The model generates videos with realistic motion and synchronized audio in a single unified process. It supports both text-to-video and image-to-video workflows, meaning you can either describe what you want to create or provide a starting image and let the model continue the narrative. The base model is trainable in bf16 precision, allowing fine-tuning for specific styles, motion patterns, or audio characteristics. Training for custom motion, style, or likeness can take less than an hour in many settings. Multiple upscaler modules are available to increase spatial resolution by 2x or temporal resolution (frame rate) by 2x, enabling multi-stage generation pipelines for higher quality outputs.

What can I use it for?

LTX-2 is suitable for creators needing synchronized video and audio generation across various domains. Content creators can use it for social media videos, promotional materials, or short-form creative content. The LTX-Studio interface provides immediate access via web browsers for text-to-video and image-to-video workflows. Developers can integrate the model into applications through the PyTorch codebase or the Diffusers Python library. The trainable base model enables businesses to create custom versions for branded content, maintaining specific visual styles or audio signatures. ComfyUI integration through built-in LTXVideo nodes makes it accessible for creators using node-based workflows.

Things to try

Experiment with detailed prompts that specify camera angles, lighting conditions, and character appearances to improve video quality and consistency. The distilled model with 8 steps offers significant speed improvements when 1.0 CFG is acceptable for your use case, though it sacrifices some quality for generation speed.
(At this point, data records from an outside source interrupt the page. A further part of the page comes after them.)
(* ===== verification/LogTests.v ===== *)
(** * Unit tests of the logs and the manifest, on the model

    The tests of [wal/writer.rs], [wal/reader.rs] and [manifest.rs], each on a
    fresh directory. *)

From S2P Require Import Prelude Outcome Utils External Fs MemTable Wal WalWriter WalReader.
From S2P Require Import StdVec Manifest Names TestKit.

#[local] Existing Instance Toy.crc32.
#[local] Existing Instance Toy.allocator.
#[local] Instance skip_map : SkipMap Entry := Toy.skip_map Entry.

Abbreviation test := (M Fs unit).
Abbreviation ok t := (passes empty_fs t).

(** [std::fs::write(path, bytes)] *)
Definition write_file (path : string) (d : bytes) : test :=
  f ← unwrap (file_create path); unwrap (file_write f d).

(** A writer created by the test, used by [body] and dropped. *)
Definition with_writer (path : string) (body : M (Fs * WalWriter) unit) : test :=
  w ← unwrap (wal_create path); scoped w body wal_drop.

Definition appends (op : WalOp) (key value : string) : M (Fs * WalWriter) unit :=
  unwrap (append op (as_bytes key) (as_bytes value)).

Definition ent (op : WalOp) (key value : string) : WalEntry := mkWalEntry op (as_bytes key) (as_bytes value).

(** ** [wal/writer.rs] *)

Module WriterTests.

Definition test_writer_path : string := "test.wal".

Definition encoded_len (key value : bytes) : Z := HEADER_LEN + len key + len value.

(** The walk of [expect_entries]; every turn consumes a header. *)
Fixpoint decode_walk (fuel : nat) (bs : bytes) (offset : Z) (decoded : list WalEntry) : M Fs (Z * list WalEntry) :=
  match fuel with
  | O => panic
  | S fuel =>
      if offset <? len bs then
        rest ← lift (slice bs offset (len bs));
        entry ← unwrap (lift (decode_entry rest));
        decode_walk fuel bs (offset + encoded_len (Wal.key entry) (Wal.value entry)) (decoded ++ [entry])
      else mret (offset, decoded)
  end.

Definition expect_entries (bs : bytes) (expected : list WalEntry) : test :=
  '(offset, decoded) ← decode_walk (S (length bs)) bs 0 [];
  _ ← assert_eq offset (len bs); assert_eq decoded expected.

Definition create_makes_file : test :=
  w ← unwrap (wal_create test_writer_path);
  b ← fs_exists test_writer_path; _ ← assert b; assert_eq (writer_path w) test_writer_path.

Definition append_put_and_read_back_raw_bytes : test :=
  _ ← with_writer test_writer_path (_ ← appends Put "hello" "world"; unwrap sync);
  bs ← unwrap (fs_read test_writer_path);
  _ ← assert_eq (len bs) (encoded_len (as_bytes "hello") (as_bytes "world"));
  _ ← assert_eq (len bs) (11 + 5 + 5);
  expected ← unwrap (lift (encode_entry Put (as_bytes "hello") (as_bytes "world") []));
  assert_eq bs expected.

Definition append_multiple_entries_frame : test :=
  _ ← with_writer test_writer_path
        (_ ← appends Put "a" "b"; _ ← appends Delete "c" ""; _ ← appends Put "" "";
         _ ← appends Put "kk" "vvv"; unwrap sync);
  bs ← unwrap (fs_read test_writer_path);
  _ ← assert (negb (bool_decide (bs = [])));
  let expected := [ent Put "a" "b"; ent Delete "c" ""; ent Put "" ""; ent Put "kk" "vvv"] in
  _ ← assert_eq (len bs)
        (encoded_len (as_bytes "a") (as_bytes "b") + encoded_len (as_bytes "c") [] + encoded_len [] [] +
         encoded_len (as_bytes "kk") (as_bytes "vvv"));
  expect_entries bs expected.

Definition append_oversized_key_errors_and_file_empty : test :=
  let key := filled x00 (Z.to_nat 65536) in
  _ ← with_writer test_writer_path
        (err ← expect_err (append Put key (as_bytes "v")); assert (is_key_too_large 65535 err));
  bs ← unwrap (fs_read test_writer_path); assert_eq (len bs) 0.

Definition append_delete_with_value_errors : test :=
  with_writer test_writer_path
    (err ← expect_err (append Delete (as_bytes "k") (as_bytes "payload")); assert (is_invalid_op err)).

Definition sync_then_read_back : test :=
  let expected := (fun i => ent Put (fmt "key" 0 i) (fmt "value" 0 i)) <$> List.seq 0 5 in
  _ ← with_writer test_writer_path
        (_ ← for_each expected (fun e => unwrap (append (Wal.op e) (Wal.key e) (Wal.value e))); unwrap sync);
  bs ← unwrap (fs_read test_writer_path);
  _ ← assert_eq (len bs) (foldr (fun e n => encoded_len (Wal.key e) (Wal.value e) + n) 0 expected);
  expect_entries bs expected.

Definition append_after_sync_continues : test :=
  _ ← with_writer test_writer_path
        (_ ← appends Put "a" "1"; _ ← unwrap sync; _ ← appends Put "b" "2"; unwrap sync);
  bs ← unwrap (fs_read test_writer_path);
  _ ← assert_eq (len bs) (encoded_len (as_bytes "a") (as_bytes "1") + encoded_len (as_bytes "b") (as_bytes "2"));
  expect_entries bs [ent Put "a" "1"; ent Put "b" "2"].

Example log_writer_pass :
  forallb (fun t => ok t)
    [create_makes_file; append_put_and_read_back_raw_bytes; append_multiple_entries_frame;
     append_oversized_key_errors_and_file_empty; append_delete_with_value_errors; sync_then_read_back;
     append_after_sync_continues] = true.
Proof. vm_compute. reflexivity. Qed.
End WriterTests.

(** ** [wal/reader.rs] *)

Module ReaderTests.

Definition write_entries (path : string) (entries : list WalEntry) : test :=
  with_writer path
    (_ ← for_each entries (fun e => unwrap (append (Wal.op e) (Wal.key e) (Wal.value e))); unwrap sync).

Definition encode_frame (op : WalOp) (key value : bytes) : M Fs bytes :=
  unwrap (lift (encode_entry op key value [])).

(** The file opened in append mode. *)
Definition append_raw_tail (path : string) (tail : bytes) : test :=
  f ← unwrap (file_open path); _ ← unwrap (file_write f tail); unwrap (file_sync f).

Definition open_missing_file_errors : test :=
  err ← expect_err (wal_open "missing.wal"); assert (is_io err).

Definition read_all_empty_file : test :=
  _ ← unwrap (file_create "empty.wal");
  reader ← unwrap (wal_open "empty.wal");
  entries ← unwrap (read_all reader); assert_eq entries [].

Definition roundtrip_put_and_delete_entries : test :=
  let entries := [ent Put "a" "v1"; ent Delete "b" ""; ent Put "c" "v3"] in
  _ ← write_entries "roundtrip.wal" entries;
  reader ← unwrap (wal_open "roundtrip.wal");
  read ← unwrap (read_all reader); assert_eq read entries.

Definition read_all_stops_at_partial_trailing_header : test :=
  _ ← write_entries "tail-header.wal" [ent Put "a" "1"; ent Put "b" "2"];
  frame ← encode_frame Put (as_bytes "k") (as_bytes "v");
  head ← lift (slice frame 0 HEADER_LEN);
  _ ← append_raw_tail "tail-header.wal" head;
  reader ← unwrap (wal_open "tail-header.wal");
  entries ← unwrap (read_all reader);
  _ ← assert_eq (length entries) 2%nat;
  _ ← assert_eq (Wal.key <$> entries !! 0%nat) (Some (as_bytes "a"));
  assert_eq (Wal.key <$> entries !! 1%nat) (Some (as_bytes "b")).

Definition read_all_stops_at_partial_trailing_payload : test :=
  _ ← write_entries "tail-payload.wal" [ent Put "a" "1"];
  frame ← encode_frame Put (filled xab 100) [];
  head ← lift (slice frame 0 (HEADER_LEN + 5));
  _ ← append_raw_tail "tail-payload.wal" head;
  reader ← unwrap (wal_open "tail-payload.wal");
  entries ← unwrap (read_all reader);
  _ ← assert_eq (length entries) 1%nat;
  assert_eq (Wal.key <$> entries !! 0%nat) (Some (as_bytes "a")).

(** Flips a byte of the key of the second entry of a log, after a first one of
    [n] payload bytes. *)
Definition corrupt_second (path : string) (n : Z) : test :=
  bs ← unwrap (fs_read path);
  let first_len := HEADER_LEN + n in
  let flip_at := first_len + HEADER_LEN + 1 in
  write_file path (flip bs flip_at).

Definition read_all_errors_on_mid_file_corruption : test :=
  _ ← write_entries "corrupt.wal" [ent Put "key0" "val0"; ent Put "key1" "val1"; ent Put "key2" "val2"];
  _ ← corrupt_second "corrupt.wal" (4 + 4);
  reader ← unwrap (wal_open "corrupt.wal");
  err ← expect_err (read_all reader); assert (is_corruption err).

Definition read_all_errors_on_corrupt_final_entry : test :=
  _ ← write_entries "corrupt-final.wal" [ent Put "key0" "val0"; ent Put "key1" "val1"];
  _ ← corrupt_second "corrupt-final.wal" (4 + 4);
  reader ← unwrap (wal_open "corrupt-final.wal");
  err ← expect_err (read_all reader); assert (is_corruption err).

Definition read_all_is_repeatable : test :=
  _ ← write_entries "repeat.wal" [ent Put "a" "1"; ent Delete "b" ""; ent Put "c" "3"];
  reader ← unwrap (wal_open "repeat.wal");
  first ← unwrap (read_all reader); second ← unwrap (read_all reader);
  _ ← assert_eq first second; assert_eq (length first) 3%nat.

(** A replay into a fresh memtable, given to [check] with the count. *)
Definition replays (path : string) (check : Z -> MemTable -> test) : test :=
  reader ← unwrap (wal_open path);
  '(count, t) ← moved MemTable.new (unwrap (replay_into reader)) (mret tt);
  check count t.

Definition replay_puts_and_deletes_into_memtable : test :=
  _ ← write_entries "replay.wal" [ent Put "k1" "v1"; ent Put "k2" "v2"; ent Delete "k1" ""];
  replays "replay.wal" (fun count t =>
    _ ← assert_eq count 3; _ ← assert_eq (MemTable.get t (as_bytes "k1")) None;
    assert_eq (MemTable.get t (as_bytes "k2")) (Some (as_bytes "v2"))).

Definition replay_partial_tail_applies_complete_entries : test :=
  _ ← write_entries "replay-tail.wal" [ent Put "k1" "v1"; ent Put "k2" "v2"];
  frame ← encode_frame Put (as_bytes "k") (as_bytes "v");
  head ← lift (slice frame 0 HEADER_LEN);
  _ ← append_raw_tail "replay-tail.wal" head;
  replays "replay-tail.wal" (fun count t =>
    _ ← assert_eq count 2; _ ← assert_eq (MemTable.get t (as_bytes "k1")) (Some (as_bytes "v1"));
    assert_eq (MemTable.get t (as_bytes "k2")) (Some (as_bytes "v2"))).

Definition replay_mid_file_corruption_errors_and_does_not_apply : test :=
  _ ← write_entries "replay-corrupt.wal" [ent Put "k0" "v0"; ent Put "k1" "v1"; ent Put "k2" "v2"];
  _ ← corrupt_second "replay-corrupt.wal" (2 + 2);
  reader ← unwrap (wal_open "replay-corrupt.wal");
  scoped MemTable.new (err ← expect_err (replay_into reader); assert (is_corruption err)) (mret tt).

Example log_reader_pass :
  forallb (fun t => ok t)
    [open_missing_file_errors; read_all_empty_file; roundtrip_put_and_delete_entries;
     read_all_stops_at_partial_trailing_header; read_all_stops_at_partial_trailing_payload;
     read_all_errors_on_mid_file_corruption; read_all_errors_on_corrupt_final_entry; read_all_is_repeatable;
     replay_puts_and_deletes_into_memtable; replay_partial_tail_applies_complete_entries;
     replay_mid_file_corruption_errors_and_does_not_apply] = true.
Proof. vm_compute. reflexivity. Qed.
End ReaderTests.

(** ** [manifest.rs] *)

Module ManifestTests.

Definition sst (level seq : Z) (name min max : string) : SstMeta :=
  mkSstMeta level seq name (as_bytes min) (as_bytes max).

(** [Manifest::default()] and a sequence of [add]s. *)
Definition added (metas : list SstMeta) : M Fs Manifest :=
  lift (foldl (fun m x => m ≫= Manifest.add x) (Ok default_manifest) metas).

Definition sample_manifest : M Fs Manifest :=
  added [sst 0 1 "L0_000001.sst" "a" "m"; sst 0 2 "L0_000002.sst" "n" "z"; sst 1 5 "L1_000001.sst" "a" "z"].

Definition encode_decode_roundtrip : test :=
  manifest ← sample_manifest;
  bs ← lift (encode manifest); decoded ← unwrap (lift (decode bs)); assert_eq decoded manifest.

Definition empty_manifest_is_magic_only : test :=
  bs ← lift (encode default_manifest); _ ← assert_eq bs MAGIC_MANIFEST;
  decoded ← unwrap (lift (decode bs)); assert_eq decoded default_manifest.

Definition decode_bad_magic_errors : test :=
  err ← expect_err (lift (decode (as_bytes "notamanifest"))); assert (is_corruption err).

Definition decode_truncated_record_errors : test :=
  manifest ← sample_manifest; bs ← lift (encode manifest);
  truncated ← lift (slice bs 0 (len bs - 3));
  err ← expect_err (lift (decode truncated)); assert (is_corruption err).

Definition decode_garbage_tail_errors : test :=
  manifest ← sample_manifest; bs ← lift (encode manifest);
  err ← expect_err (lift (decode (bs ++ [xaa; xbb; xcc]))); assert (is_corruption err).

Definition decode_rejects_out_of_order_seq : test :=
  manifest ← added [sst 0 1 "a.sst" "k" "k"; sst 0 1 "b.sst" "k" "k"];
  bs ← lift (encode manifest);
  err ← expect_err (lift (decode bs)); assert (is_corruption err).

Definition seqs (m : Manifest) : list Z := Manifest.seq <$> ssts_at m 0.

Definition add_keeps_seq_sorted : test :=
  manifest ← added [sst 0 3 "c.sst" "k" "k"; sst 0 1 "a.sst" "k" "k"; sst 0 2 "b.sst" "k" "k"];
  assert_eq (seqs manifest) [1; 2; 3].

Definition remove_works : test :=
  manifest ← added [sst 0 1 "a.sst" "k" "k"; sst 0 2 "b.sst" "k" "k"];
  let '(manifest, removed) := Manifest.remove 0 1 manifest in
  _ ← assert removed; _ ← assert_eq (seqs manifest) [2];
  let '(manifest, removed) := Manifest.remove 0 99 manifest in
  _ ← assert (negb removed);
  let '(manifest, removed) := Manifest.remove 7 1 manifest in
  assert (negb removed).

Definition ssts_at_absent_level : test := assert_eq (ssts_at default_manifest 5) [].

Definition write_load_roundtrip : test :=
  manifest ← sample_manifest;
  _ ← unwrap (write_atomic manifest);
  b ← fs_exists MANIFEST_FILE_NAME; _ ← assert b;
  b ← fs_exists MANIFEST_TMP_FILE_NAME; _ ← assert (negb b);
  loaded ← unwrap load; assert_eq loaded manifest.

Definition load_missing_file_returns_empty : test :=
  loaded ← unwrap load; assert_eq loaded default_manifest.

Definition load_corrupt_file_errors : test :=
  _ ← write_file MANIFEST_FILE_NAME (as_bytes "this is not a manifest");
  err ← expect_err load; assert (is_corruption err).

Definition add_extends_levels : test :=
  manifest ← added [sst 3 9 "deep.sst" "a" "z"];
  _ ← assert_eq (length (ssts_at manifest 3)) 1%nat; _ ← assert_eq (ssts_at manifest 0) [];
  _ ← assert_eq (ssts_at manifest 1) []; assert_eq (ssts_at manifest 2) [].

Example manifest_pass :
  forallb (fun t => ok t)
    [encode_decode_roundtrip; empty_manifest_is_magic_only; decode_bad_magic_errors;
     decode_truncated_record_errors; decode_garbage_tail_errors; decode_rejects_out_of_order_seq;
     add_keeps_seq_sorted; remove_works; ssts_at_absent_level; write_load_roundtrip;
     load_missing_file_returns_empty; load_corrupt_file_errors; add_extends_levels] = true.
Proof. vm_compute. reflexivity. Qed.
End ManifestTests.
Test the LoRA training capabilities on the distilled model to customize audio generation for speech scenarios, as the model produces lower quality audio when speech is absent. Multi-stage generation approaches using spatial and temporal upscalers can produce higher resolution outputs than single-pass generation. Padding input dimensions to divisible values rather than working with non-standard resolutions will yield cleaner results without artifacts from dimension mismatches.